In Rural Metro, the Delaware Chancery Court held that RBC Capital Markets, LLC, as financial advisor to the Rural Metro (Target), had aided and abetted Target’s directors in breach of their fiduciary duties in connection with its sale to Warburg Pincus (Buyer). This is the latest in a string of cases in recent years taking financial advisors to task for undisclosed conflicts of interest and taking boards to task for not identifying or managing those conflicts.

According to the opinion, RBC had, among other things, (i) recommended that the sale process of Target be commenced and be run in parallel with a sale process of Emergency Medical Services Corporation (EMS), a direct competitor of the Target that had already commenced (when RBC knew or should have known the EMS process would effectively preclude buyers already participating in the EMS process from bidding on Target due to confidentiality obligations and when Target’s process could have been deferred until after the EMS process was completed); (ii) failed to disclose to the Target’s board RBC’s intention to capture financing work (and fees) from bidders on EMS by leveraging activities it was taking on behalf of Target; (iii) created an “informational vacuum” by not providing the Target board with valuation materials until the final board meeting, only hours before the merger was approved; and (iv) provided a “skewed” valuation analysis of Target that “contained outright falsehoods” all in order to further its own opportunity for fees not only from Target but also for providing financing to potential buyers of Target and EMS. As a result, the Court ruled that RBC had aided and abetted breaches of the Target directors’ fiduciary duties. The Court also found that exculpation provisions on directors’ liabilities provided under Section 102(b)(7) of the Delaware General Corporation Law do not extend to financial advisors, and that a generalized conflict acknowledgment in a financial advisor’s engagement letter would not operate to preclude such aiding and abetting claims.

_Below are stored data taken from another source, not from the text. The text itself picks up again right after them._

Lemma count_le1_pivot (rows : list (Z * Z)) (p : Z) (us : list Z) :
  count_le1 (zip us (Build.pivot_cell rows p <$> us))
  = length (filter (λ u, Build.group_count rows u p = 1) us).
Proof.
  unfold count_le1. induction us as [|u us IH]; csimpl; [done|].
  destruct (decide (Build.group_count rows u p = 1)) as [Hone|Hne].
  - rewrite (filter_cons_True (λ c : Z * cell, le1 c.2))
      by (simpl; by apply le1_pivot_cell).
    rewrite (filter_cons_True (λ u, Build.group_count rows u p = 1)) by done.
    simpl. f_equal. apply IH.
  - rewrite (filter_cons_False (λ c : Z * cell, le1 c.2))
      by (simpl; by rewrite le1_pivot_cell).
    rewrite (filter_cons_False (λ u, Build.group_count rows u p = 1)) by done.
    apply IH.
Qed.

(** On the matrix built from raw events the pre-processing returns, and
    it keeps the items that more than two users have exactly one event
    with. *)
Lemma preprocess_generate (df : list Build.event) :
  ∃ processed,
    preprocess_user_item_matrix (Build.generate_user_item_matrix df)
    = Ok processed
    ∧ ∀ p, p ∈ index processed ↔
        2 < length (filter
                      (λ u, length (filter (λ r : Build.event,
                                              r = (Some u, Some p)) df) = 1)
                      (columns (Build.generate_user_item_matrix df))).
Proof.
  pose proof (matrix_labels df) as (_ & _ & Hnd & _ & Hidx & _ & Hlen & _).
  cbv zeta in *.
  destruct (preprocess_unfold _ Hnd (eq_sym Hlen)) as (prods & users & -> & Hprods & _).
  eexists. split; [reflexivity|]. intros p.
  change (index (fillna0 _))
    with (index (drop_rows prods (Build.generate_user_item_matrix df))).
  rewrite index_drop_rows, Hprods.
  assert (∀ row, (p, row) ∈ iterrows (Build.generate_user_item_matrix df) →
            count_le1 (zip (columns (Build.generate_user_item_matrix df)) row)
            = length (filter
                (λ u, length (filter (λ r : Build.event,
                                        r = (Some u, Some p)) df) = 1)
                (columns (Build.generate_user_item_matrix df)))) as Hcount.
  { intros row (i & Hi & Hrow)%elem_of_zip_lookup. simpl in *.
    rewrite list_lookup_fmap, Hi in Hrow. injection Hrow as <-.
    rewrite count_le1_pivot. f_equal. apply list_filter_iff. intros u.
    by rewrite group_count_keyed. }
  split.
  - intros [Hnot [row Hrow]]. apply Nat.nle_gt. intros Hle. apply Hnot.
    split; [by apply elem_of_zip_l in Hrow|].
    exists row. split; [done|]. by rewrite (Hcount row Hrow).
  - intros Hgt.
    assert (p ∈ index (Build.generate_user_item_matrix df)) as Hp.
    { destruct (filter _ (columns _)) as [|u l] eqn:E in Hgt; [simpl in Hgt; lia|].
      assert (u ∈ u :: l) as Hu by left. rewrite <- E in Hu.
      apply list_elem_of_filter in Hu as [Hone _].
      apply Hidx. exists u.
      destruct (filter _ df) as [|r l'] eqn:E'; [done|].
      assert (r ∈ r :: l') as Hr by left. rewrite <- E' in Hr.
      by apply list_elem_of_filter in Hr as [-> Hr]. }
    destruct (loc_index _ p (eq_sym Hlen) Hp) as [row Hrow].
    split; [|by eauto].
    intros [_ (row' & Hrow' & Hle)]. rewrite (Hcount row' Hrow') in Hle. lia.
Qed.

This case highlights the importance of sell-side financial advisors disclosing conflicts of interest, providing valuation materials to the board early in the process and otherwise providing relevant information to the board it is supposed to be advising. Boards of directors should not, however, assume that the financial advisors will do so. Rather, the Court makes clear that it is critical that a board must “act reasonably to learn about actual and potential conflicts faced by directors, management, and their advisors” as part of its discharge of its “active and direct duty of oversight” of the entire sales process, and manage any conflicts accordingly.